**Work to be completed**
Go through the entries below. Copy out every line that contains "rest".

───

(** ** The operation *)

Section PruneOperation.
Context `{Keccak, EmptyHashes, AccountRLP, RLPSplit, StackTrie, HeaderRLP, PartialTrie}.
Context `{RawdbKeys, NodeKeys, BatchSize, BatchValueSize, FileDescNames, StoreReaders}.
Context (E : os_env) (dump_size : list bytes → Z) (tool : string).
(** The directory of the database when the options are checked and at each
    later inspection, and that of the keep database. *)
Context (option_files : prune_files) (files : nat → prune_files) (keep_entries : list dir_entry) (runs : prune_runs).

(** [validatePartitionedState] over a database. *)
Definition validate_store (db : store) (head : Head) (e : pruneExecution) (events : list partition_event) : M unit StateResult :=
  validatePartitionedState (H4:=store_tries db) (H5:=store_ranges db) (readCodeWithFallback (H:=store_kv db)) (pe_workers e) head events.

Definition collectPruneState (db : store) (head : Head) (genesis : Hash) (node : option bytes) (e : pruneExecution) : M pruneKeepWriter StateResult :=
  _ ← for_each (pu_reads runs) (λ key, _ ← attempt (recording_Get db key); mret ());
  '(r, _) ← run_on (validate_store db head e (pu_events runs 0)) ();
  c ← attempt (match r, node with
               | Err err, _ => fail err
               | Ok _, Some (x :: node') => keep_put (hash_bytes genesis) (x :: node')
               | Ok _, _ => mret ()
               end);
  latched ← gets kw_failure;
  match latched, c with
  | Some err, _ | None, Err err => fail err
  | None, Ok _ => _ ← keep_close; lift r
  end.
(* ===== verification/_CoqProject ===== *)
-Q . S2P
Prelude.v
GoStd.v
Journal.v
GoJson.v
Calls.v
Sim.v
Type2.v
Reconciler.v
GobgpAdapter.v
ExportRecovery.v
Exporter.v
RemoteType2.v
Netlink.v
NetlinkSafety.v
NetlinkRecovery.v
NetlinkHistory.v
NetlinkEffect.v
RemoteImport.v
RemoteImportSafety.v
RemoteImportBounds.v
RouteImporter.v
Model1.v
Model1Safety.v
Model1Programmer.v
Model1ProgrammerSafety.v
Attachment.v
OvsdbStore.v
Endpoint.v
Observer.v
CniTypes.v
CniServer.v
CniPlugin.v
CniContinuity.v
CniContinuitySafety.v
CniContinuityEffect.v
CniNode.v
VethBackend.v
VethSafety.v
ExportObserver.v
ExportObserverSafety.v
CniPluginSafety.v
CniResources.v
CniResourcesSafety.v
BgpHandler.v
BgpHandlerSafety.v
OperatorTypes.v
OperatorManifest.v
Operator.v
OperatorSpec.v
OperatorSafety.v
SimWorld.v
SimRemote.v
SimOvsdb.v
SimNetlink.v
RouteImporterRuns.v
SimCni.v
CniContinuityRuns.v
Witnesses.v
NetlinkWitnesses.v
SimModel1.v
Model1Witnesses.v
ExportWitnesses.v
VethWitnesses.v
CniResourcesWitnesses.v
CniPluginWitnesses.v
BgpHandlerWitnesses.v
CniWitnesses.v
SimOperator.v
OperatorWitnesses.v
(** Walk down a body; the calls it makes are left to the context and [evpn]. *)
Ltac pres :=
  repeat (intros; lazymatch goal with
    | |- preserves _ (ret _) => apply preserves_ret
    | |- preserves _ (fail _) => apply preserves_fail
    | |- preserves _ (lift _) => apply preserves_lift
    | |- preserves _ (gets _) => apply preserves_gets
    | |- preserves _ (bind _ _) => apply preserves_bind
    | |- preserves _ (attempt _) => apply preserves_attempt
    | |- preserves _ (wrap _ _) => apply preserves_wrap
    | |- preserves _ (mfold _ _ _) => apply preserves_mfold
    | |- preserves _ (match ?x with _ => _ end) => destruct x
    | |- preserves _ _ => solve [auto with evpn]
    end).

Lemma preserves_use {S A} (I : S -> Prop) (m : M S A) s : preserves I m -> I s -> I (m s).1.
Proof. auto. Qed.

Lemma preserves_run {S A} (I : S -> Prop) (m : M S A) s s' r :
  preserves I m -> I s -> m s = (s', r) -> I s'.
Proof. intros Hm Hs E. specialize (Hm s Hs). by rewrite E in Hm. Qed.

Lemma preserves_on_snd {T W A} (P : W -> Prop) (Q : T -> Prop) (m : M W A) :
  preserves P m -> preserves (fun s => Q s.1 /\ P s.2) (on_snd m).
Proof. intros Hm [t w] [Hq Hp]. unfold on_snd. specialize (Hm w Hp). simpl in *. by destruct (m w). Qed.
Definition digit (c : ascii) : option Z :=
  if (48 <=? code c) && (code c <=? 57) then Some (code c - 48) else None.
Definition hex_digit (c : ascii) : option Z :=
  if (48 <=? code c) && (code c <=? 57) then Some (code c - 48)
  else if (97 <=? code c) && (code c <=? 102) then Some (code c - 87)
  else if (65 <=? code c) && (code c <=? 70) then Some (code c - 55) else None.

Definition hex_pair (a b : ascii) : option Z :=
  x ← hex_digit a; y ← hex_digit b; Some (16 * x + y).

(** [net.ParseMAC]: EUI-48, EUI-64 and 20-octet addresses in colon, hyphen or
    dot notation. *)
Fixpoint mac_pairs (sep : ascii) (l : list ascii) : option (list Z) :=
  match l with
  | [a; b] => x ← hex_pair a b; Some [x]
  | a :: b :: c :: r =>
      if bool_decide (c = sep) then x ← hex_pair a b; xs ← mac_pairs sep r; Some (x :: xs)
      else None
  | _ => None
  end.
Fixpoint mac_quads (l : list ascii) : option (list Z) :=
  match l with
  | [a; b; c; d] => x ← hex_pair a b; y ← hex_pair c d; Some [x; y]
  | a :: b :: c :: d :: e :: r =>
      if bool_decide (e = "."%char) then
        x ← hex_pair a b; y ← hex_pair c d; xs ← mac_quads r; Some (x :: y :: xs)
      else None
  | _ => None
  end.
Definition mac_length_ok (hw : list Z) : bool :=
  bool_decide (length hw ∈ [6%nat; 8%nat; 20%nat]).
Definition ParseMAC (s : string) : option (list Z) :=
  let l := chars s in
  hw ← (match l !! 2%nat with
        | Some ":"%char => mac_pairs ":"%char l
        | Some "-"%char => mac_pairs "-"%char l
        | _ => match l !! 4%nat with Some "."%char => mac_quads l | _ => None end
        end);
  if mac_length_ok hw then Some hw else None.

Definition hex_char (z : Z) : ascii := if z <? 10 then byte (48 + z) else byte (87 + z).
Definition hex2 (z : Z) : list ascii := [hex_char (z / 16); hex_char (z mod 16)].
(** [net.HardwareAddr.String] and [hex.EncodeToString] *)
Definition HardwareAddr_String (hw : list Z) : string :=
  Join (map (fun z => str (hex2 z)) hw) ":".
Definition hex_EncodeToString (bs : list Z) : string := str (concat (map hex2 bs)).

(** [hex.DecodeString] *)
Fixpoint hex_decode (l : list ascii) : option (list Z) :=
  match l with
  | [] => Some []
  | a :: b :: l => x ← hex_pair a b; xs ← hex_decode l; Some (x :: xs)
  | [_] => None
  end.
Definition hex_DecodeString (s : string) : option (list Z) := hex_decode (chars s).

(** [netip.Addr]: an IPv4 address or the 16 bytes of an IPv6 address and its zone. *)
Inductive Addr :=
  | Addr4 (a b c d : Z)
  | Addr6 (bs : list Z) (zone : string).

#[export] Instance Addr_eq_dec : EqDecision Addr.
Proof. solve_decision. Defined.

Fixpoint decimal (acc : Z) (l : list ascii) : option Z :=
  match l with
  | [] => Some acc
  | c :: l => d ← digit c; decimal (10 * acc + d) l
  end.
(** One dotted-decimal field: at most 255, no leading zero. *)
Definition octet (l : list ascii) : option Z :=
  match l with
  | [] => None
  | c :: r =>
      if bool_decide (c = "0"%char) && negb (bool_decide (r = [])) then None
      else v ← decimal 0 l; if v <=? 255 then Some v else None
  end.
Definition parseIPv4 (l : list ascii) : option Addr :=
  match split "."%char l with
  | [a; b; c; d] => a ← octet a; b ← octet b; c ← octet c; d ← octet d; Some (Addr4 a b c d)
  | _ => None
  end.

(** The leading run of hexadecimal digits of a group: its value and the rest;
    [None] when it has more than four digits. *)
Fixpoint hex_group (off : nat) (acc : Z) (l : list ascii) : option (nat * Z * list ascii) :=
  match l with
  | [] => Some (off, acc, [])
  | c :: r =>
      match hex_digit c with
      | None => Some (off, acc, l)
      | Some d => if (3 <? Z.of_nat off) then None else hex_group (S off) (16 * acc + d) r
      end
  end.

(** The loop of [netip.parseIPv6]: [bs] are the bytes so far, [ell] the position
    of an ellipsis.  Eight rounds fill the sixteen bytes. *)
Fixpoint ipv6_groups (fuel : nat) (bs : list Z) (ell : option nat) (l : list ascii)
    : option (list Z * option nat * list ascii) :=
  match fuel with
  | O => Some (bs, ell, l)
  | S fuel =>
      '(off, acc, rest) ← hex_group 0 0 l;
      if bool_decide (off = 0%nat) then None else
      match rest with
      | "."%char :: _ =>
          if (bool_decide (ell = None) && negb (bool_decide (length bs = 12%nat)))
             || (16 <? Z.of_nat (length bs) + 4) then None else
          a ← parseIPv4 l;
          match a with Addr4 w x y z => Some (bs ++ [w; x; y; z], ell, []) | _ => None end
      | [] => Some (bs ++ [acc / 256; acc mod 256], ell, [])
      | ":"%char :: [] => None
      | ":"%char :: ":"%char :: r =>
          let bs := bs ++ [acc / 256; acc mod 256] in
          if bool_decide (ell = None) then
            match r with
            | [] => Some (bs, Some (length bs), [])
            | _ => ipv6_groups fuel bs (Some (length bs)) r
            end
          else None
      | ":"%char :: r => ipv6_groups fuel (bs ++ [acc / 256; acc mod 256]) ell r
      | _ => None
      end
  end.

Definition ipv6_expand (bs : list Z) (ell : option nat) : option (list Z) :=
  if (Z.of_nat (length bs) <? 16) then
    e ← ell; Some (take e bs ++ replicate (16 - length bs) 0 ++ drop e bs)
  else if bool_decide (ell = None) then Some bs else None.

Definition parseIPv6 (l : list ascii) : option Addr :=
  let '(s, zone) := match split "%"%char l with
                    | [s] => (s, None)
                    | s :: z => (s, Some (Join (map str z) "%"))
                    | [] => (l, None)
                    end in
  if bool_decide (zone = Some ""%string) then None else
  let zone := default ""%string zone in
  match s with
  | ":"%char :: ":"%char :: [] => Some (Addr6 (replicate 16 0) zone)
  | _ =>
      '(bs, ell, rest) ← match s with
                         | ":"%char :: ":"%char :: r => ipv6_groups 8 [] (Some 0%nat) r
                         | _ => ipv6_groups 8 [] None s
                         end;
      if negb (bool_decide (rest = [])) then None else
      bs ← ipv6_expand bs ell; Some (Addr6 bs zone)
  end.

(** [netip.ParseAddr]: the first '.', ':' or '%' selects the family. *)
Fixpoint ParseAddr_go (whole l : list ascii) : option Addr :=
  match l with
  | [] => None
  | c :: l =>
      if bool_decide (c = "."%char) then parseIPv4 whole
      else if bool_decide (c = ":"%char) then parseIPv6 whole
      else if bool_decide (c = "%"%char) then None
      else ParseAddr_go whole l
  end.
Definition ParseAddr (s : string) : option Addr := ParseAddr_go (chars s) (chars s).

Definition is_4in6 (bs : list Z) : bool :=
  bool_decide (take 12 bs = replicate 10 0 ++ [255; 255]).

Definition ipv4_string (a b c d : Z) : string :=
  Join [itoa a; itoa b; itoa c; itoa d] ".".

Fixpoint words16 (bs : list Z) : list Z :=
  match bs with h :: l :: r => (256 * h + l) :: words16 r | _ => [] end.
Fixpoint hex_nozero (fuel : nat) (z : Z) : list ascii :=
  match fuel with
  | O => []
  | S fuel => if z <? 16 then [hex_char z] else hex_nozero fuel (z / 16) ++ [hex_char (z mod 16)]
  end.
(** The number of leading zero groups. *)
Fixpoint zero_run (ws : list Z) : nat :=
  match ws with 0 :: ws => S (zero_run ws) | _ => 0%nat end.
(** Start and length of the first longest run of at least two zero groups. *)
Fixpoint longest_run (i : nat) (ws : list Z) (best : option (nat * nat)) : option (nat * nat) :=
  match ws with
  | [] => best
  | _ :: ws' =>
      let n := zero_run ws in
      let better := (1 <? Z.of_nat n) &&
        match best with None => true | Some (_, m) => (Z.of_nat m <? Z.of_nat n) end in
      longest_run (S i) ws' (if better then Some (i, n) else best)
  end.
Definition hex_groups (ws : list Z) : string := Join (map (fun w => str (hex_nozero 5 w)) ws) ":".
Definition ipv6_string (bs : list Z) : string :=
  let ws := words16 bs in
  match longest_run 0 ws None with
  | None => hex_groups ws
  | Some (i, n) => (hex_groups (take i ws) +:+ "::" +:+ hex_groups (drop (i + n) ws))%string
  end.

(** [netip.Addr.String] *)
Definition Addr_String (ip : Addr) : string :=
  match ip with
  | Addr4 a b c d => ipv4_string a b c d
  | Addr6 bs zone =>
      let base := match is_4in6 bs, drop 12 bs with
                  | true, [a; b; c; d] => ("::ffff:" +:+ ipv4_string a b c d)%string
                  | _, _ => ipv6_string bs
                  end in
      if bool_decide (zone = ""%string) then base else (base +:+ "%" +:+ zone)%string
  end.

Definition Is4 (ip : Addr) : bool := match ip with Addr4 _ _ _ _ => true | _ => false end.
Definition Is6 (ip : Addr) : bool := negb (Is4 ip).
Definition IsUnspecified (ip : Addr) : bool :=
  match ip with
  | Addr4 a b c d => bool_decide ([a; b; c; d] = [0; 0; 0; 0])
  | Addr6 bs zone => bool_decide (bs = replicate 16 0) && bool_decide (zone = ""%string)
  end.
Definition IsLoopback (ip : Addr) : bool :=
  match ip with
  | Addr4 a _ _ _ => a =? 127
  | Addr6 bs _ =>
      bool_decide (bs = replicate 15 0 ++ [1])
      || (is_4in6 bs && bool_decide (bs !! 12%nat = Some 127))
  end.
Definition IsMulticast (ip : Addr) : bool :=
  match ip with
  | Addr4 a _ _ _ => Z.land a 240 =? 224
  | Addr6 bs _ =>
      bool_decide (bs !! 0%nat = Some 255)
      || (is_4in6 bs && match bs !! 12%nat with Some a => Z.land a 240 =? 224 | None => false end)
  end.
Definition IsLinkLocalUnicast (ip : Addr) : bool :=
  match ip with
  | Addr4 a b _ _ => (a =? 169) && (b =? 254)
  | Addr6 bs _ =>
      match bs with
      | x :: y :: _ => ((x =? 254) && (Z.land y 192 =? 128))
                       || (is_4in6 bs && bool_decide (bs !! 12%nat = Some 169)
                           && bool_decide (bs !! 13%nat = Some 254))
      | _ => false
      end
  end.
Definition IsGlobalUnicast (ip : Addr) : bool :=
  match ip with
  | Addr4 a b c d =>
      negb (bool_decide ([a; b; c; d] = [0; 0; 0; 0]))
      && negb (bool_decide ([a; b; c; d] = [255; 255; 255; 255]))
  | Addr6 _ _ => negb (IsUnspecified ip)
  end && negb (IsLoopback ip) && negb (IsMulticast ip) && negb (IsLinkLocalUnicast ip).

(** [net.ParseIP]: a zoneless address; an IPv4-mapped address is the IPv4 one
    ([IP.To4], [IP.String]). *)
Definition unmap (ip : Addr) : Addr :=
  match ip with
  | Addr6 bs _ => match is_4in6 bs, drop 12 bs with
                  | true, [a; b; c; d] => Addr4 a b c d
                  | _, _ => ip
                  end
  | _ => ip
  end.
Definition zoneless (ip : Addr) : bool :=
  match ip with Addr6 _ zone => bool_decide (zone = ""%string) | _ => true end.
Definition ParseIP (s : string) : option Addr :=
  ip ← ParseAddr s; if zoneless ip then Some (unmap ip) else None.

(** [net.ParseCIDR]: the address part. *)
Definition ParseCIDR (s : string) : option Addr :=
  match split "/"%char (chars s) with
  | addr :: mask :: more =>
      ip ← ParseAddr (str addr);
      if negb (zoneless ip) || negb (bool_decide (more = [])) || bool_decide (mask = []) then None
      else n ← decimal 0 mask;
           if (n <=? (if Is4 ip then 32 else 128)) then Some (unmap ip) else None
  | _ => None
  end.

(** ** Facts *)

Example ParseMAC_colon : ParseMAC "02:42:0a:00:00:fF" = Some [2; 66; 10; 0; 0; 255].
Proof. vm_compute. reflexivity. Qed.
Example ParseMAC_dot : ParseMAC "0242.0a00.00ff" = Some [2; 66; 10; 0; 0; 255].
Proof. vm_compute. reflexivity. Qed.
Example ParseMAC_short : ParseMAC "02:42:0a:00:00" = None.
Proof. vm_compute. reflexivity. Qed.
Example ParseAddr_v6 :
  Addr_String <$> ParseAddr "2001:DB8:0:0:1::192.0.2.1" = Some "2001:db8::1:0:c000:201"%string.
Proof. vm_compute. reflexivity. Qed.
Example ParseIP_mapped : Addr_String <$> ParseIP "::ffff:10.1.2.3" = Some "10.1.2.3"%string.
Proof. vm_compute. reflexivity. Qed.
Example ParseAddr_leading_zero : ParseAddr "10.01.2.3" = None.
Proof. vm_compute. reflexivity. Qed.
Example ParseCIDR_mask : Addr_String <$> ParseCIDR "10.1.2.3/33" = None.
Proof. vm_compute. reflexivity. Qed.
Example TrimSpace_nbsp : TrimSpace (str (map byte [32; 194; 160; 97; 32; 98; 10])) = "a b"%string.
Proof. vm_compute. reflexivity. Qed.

───

**Answer to the exercise**
(** The leading run of hexadecimal digits of a group: its value and the rest;
      '(off, acc, rest) ← hex_group 0 0 l;
      match rest with
      '(bs, ell, rest) ← match s with
      if negb (bool_decide (rest = [])) then None else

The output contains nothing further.